Boynton HouseThe land that Richmond Hill's Boynton House is on was first promised to German-American immigrant, Peter Gotfried Philippsen, more than two hundred years ago. After he became the legal owner of the property in 1816, Philippsen sold it to John Doner. The lot was resold a number of times after that.

In the 1840s, the original 200-acre farm was divided in half and sold to two separate owners. The east half was bought by Thomas Fenby Boynton years later, in 1874.

Boynton was a farmer with an English background. His wife was Frances "Fanny" Monkman. The family owned another farm when they bought what is now known as the Boynton House. In 1875, the Boyntons also built a brick house on the land to replace a log home already on the property. Today the building is a historic site in Richmond Hill and is designated under the Ontario Heritage Act.

Boynton House is a good example of a classic Ontario farmhouse. The exterior has only been altered a bit. In the early 1900s Boynton's son, Thomas Edward, added an Edwardian Classical style porch.

Richmond Green

Richmond Hill bought the Boynton House property in 1974. The site was used for a major new park facility and fairgrounds. The park was named Richmond Green. In the 1970s the barn area was used as a recycling depot.

Spring Fair

A concrete silo is still on the property as a reminder of the park's history as a working farm. Canada's first indoor soccer fields and lawn bowling facilities were opened on the park grounds in 1985. Other structures were built at the same time for Richmond Hill's annual Spring Fair. The Spring Fair was a local tradition since 1849.

In the late 1980s and through the 1990s, Richmond Hill's agricultural land changed to new commercial, industrial and residential areas.

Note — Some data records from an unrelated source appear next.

(** * AddressCards: the postcard generator [generate_multi_image.py]

    A shallow embedding of the batch pipeline: calendar strings, card
    stamping, sheet naming, grouping of UPRNs, text wrapping and the PDF
    merge, followed by the properties established about them. *)

From Stdlib Require Import List String Ascii ZArith Arith Lia Bool.
From Stdlib Require Import Permutation Sorted DecimalString.
From Equations Require Import Equations.
Import ListNotations.
Open Scope string_scope.
Open Scope list_scope.

(** ** Python outcomes: a value or a raised exception *)

Inductive exn : Type :=
| KeyError | TypeError | AttributeError | IndexError | ValueError
| UnboundLocalError.

Inductive outcome (A : Type) : Type :=
| Ok (a : A)
| Raise (e : exn).
Arguments Ok {A} a.
Arguments Raise {A} e.

Definition bind {A B : Type} (m : outcome A) (k : A -> outcome B) : outcome B :=
  match m with
  | Ok a => k a
  | Raise e => Raise e
  end.

Notation "x <- m ;; k" := (bind m (fun x => k))
  (at level 61, m at next level, right associativity).

Fixpoint mapM {A B : Type} (f : A -> outcome B) (l : list A) : outcome (list B) :=
  match l with
  | [] => Ok []
  | a :: r => b <- f a ;; bs <- mapM f r ;; Ok (b :: bs)
  end.

(** ** The Python builtins the program relies on *)

Module Py.

(** [len(s)] *)
Definition len (s : string) : Z := Z.of_nat (String.length s).

(** [str(n)] for an [int] *)
Definition str (n : Z) : string := NilZero.string_of_int (Z.to_int n).

(** [sep.join(l)] *)
Definition join (sep : string) (l : list string) : string := String.concat sep l.

(** [''.join(l)] *)
Fixpoint cat (l : list string) : string :=
  match l with
  | [] => ""
  | s :: r => (s ++ cat r)%string
  end.

(** [s.split(sep)] for a separator of one character *)
Fixpoint split (sep : ascii) (s : string) : list string :=
  match s with
  | "" => [""]
  | String c s' =>
      if Ascii.eqb c sep then "" :: split sep s'
      else match split sep s' with
           | x :: r => String c x :: r
           | [] => [String c ""]
           end
  end.

(** [l[i]]: an index out of range raises [IndexError] *)
Definition index {A : Type} (l : list A) (i : nat) : outcome A :=
  match nth_error l i with
  | Some a => Ok a
  | None => Raise IndexError
  end.

(** [l[i:j]] for [0 <= i <= j]: a slice is clipped, it never raises *)
Definition slice {A : Type} (l : list A) (i j : nat) : list A :=
  firstn (j - i) (skipn i l).

(** [range(0, stop, step)] for a positive [step] *)
Definition range_step (stop step : nat) : list nat :=
  map (fun k => k * step) (seq 0 ((stop + step - 1) / step)).

(** [enumerate(l, start)] *)
Fixpoint enumerate {A : Type} (l : list A) (start : Z) : list (Z * A) :=
  match l with
  | [] => []
  | a :: r => (start, a) :: enumerate r (start + 1)%Z
  end.

(** [sorted(l)] on strings: ordered by code points, a prefix first *)
Fixpoint insert (x : string) (l : list string) : list string :=
  match l with
  | [] => [x]
  | y :: r => if String.leb x y then x :: l else y :: insert x r
  end.

Fixpoint sorted (l : list string) : list string :=
  match l with
  | [] => []
  | x :: r => insert x (sorted r)
  end.

(** The characters [str.strip()] removes, among code points below 256 *)
Definition isspace (c : ascii) : bool :=
  let n := nat_of_ascii c in
  (((9 <=? n) && (n <=? 13)) || ((28 <=? n) && (n <=? 32))
   || (n =? 133) || (n =? 160))%nat.

Fixpoint all_space (s : string) : bool :=
  match s with
  | "" => true
  | String c r => isspace c && all_space r
  end.

(** [s.strip() == ''] *)
Definition strip_is_empty (s : string) : bool := all_space s.

Fixpoint spaces (n : nat) : string :=
  match n with
  | 0 => ""
  | S k => String " " (spaces k)
  end.

(** [s.expandtabs(tabsize)], the column restarting after a line break *)
Fixpoint expandtabs_from (tabsize col : nat) (s : string) : string :=
  match s with
  | "" => ""
  | String ch r =>
      if Ascii.eqb ch "009" then
        if (0 <? tabsize)%nat then
          let incr := tabsize - col mod tabsize in
          (spaces incr ++ expandtabs_from tabsize (col + incr) r)%string
        else expandtabs_from tabsize col r
      else
        String ch
          (expandtabs_from tabsize
             (if Ascii.eqb ch "010" || Ascii.eqb ch "013" then 0 else S col) r)
  end.

Definition expandtabs (s : string) (tabsize : nat) : string :=
  expandtabs_from tabsize 0 s.

Fixpoint startswith (s prefix : string) : bool :=
  match prefix, s with
  | "", _ => true
  | String p prefix', String c s' => Ascii.eqb c p && startswith s' prefix'
  | String _ _, "" => false
  end.

(** [s.replace(old, new)] for a non-empty [old]; [skip] counts the
    characters of a match still to be passed over. *)
Fixpoint replace_from (skip : nat) (old new s : string) : string :=
  match s with
  | "" => ""
  | String c r =>
      match skip with
      | S k => replace_from k old new r
      | 0 =>
          if startswith s old
          then (new ++ replace_from (String.length old - 1) old new r)%string
          else String c (replace_from 0 old new r)
      end
  end.

Definition replace (s old new : string) : string := replace_from 0 old new s.

(** [s.endswith(suffix)]: some tail of [s] is [suffix] *)
Fixpoint endswith (s suffix : string) : bool :=
  if String.eqb s suffix then true
  else match s with
       | "" => false
       | String _ r => endswith r suffix
       end.

(** [s[:-n]] for a positive [n] *)
Definition drop_last (n : nat) (s : string) : string :=
  String.substring 0 (String.length s - n) s.

(** Reading an attribute or a local that may not have been set *)
Definition getattr {A : Type} (a : option A) : outcome A :=
  match a with
  | Some v => Ok v
  | None => Raise AttributeError
  end.

Definition getlocal {A : Type} (a : option A) : outcome A :=
  match a with
  | Some v => Ok v
  | None => Raise UnboundLocalError
  end.

End Py.

(** ** [textwrap.wrap] with the options [wrap_text] passes

    [replace_whitespace=False], [break_long_words=False]; the remaining
    options keep their defaults: [expand_tabs=True], [tabsize=8],
    [drop_whitespace=True], [break_on_hyphens=True], [max_lines=None] and
    empty indents. *)

Module textwrap.

(** What the wrapping loop asks of the chunker: [re.split] with one
    capturing group returns pieces that concatenate to the text, and
    [_split] keeps the non-empty ones.  The chunker of the library,
    [split] below, is made the instance [wordsep_re] once this law is
    proved of it. *)
Class WordSep : Type := {
  wordsep_split : string -> list string;
  wordsep_cat : forall text, Py.cat (wordsep_split text) = text
}.

(** The regular expression's [whitespace] class: [_whitespace] *)
Definition is_whitespace (c : ascii) : bool :=
  let n := nat_of_ascii c in
  (((9 <=? n) && (n <=? 13)) || (n =? 32))%nat.

(** The character classes of [wordsep_re], for code points below 256:
    [\w], [\d], [letter], which is [\w] without [\d], and [word_punct],
    which is [\w] and the seven marks of codes 33, 34, 38, 39, 44, 46
    and 63. *)
Definition between (lo hi n : nat) : bool := ((lo <=? n) && (n <=? hi))%nat.

Definition is_word (c : ascii) : bool :=
  let n := nat_of_ascii c in
  between 48 57 n || between 65 90 n || between 95 95 n || between 97 122 n
  || between 170 170 n || between 178 179 n || between 181 181 n
  || between 185 186 n || between 188 190 n || between 192 214 n
  || between 216 246 n || between 248 255 n.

The farming community slowly went away as farmers retired and left the area. The final Richmond Hill Spring Fair was held in 1996.

Canada Day celebrations

Richmond Hill has Canada Day celebrations at Richmond Green park. The annual celebrations moved to this location in the 1980s. Our Canada Day firework displays brings in a big audience of Richmond Hill residents and visitors.

Railway station

The old Richmond Hill Railway Station is another historical building near the Boynton House area. The station is also a designated heritage building.

There was never a railway line in this location but that station was built in 1906. The building was designed in the Queen Anne Revival style. It was moved to the area in 1979 from its original location in the village centre. The move saved it from being destroyed after the railway closed the station in the mid-1970s.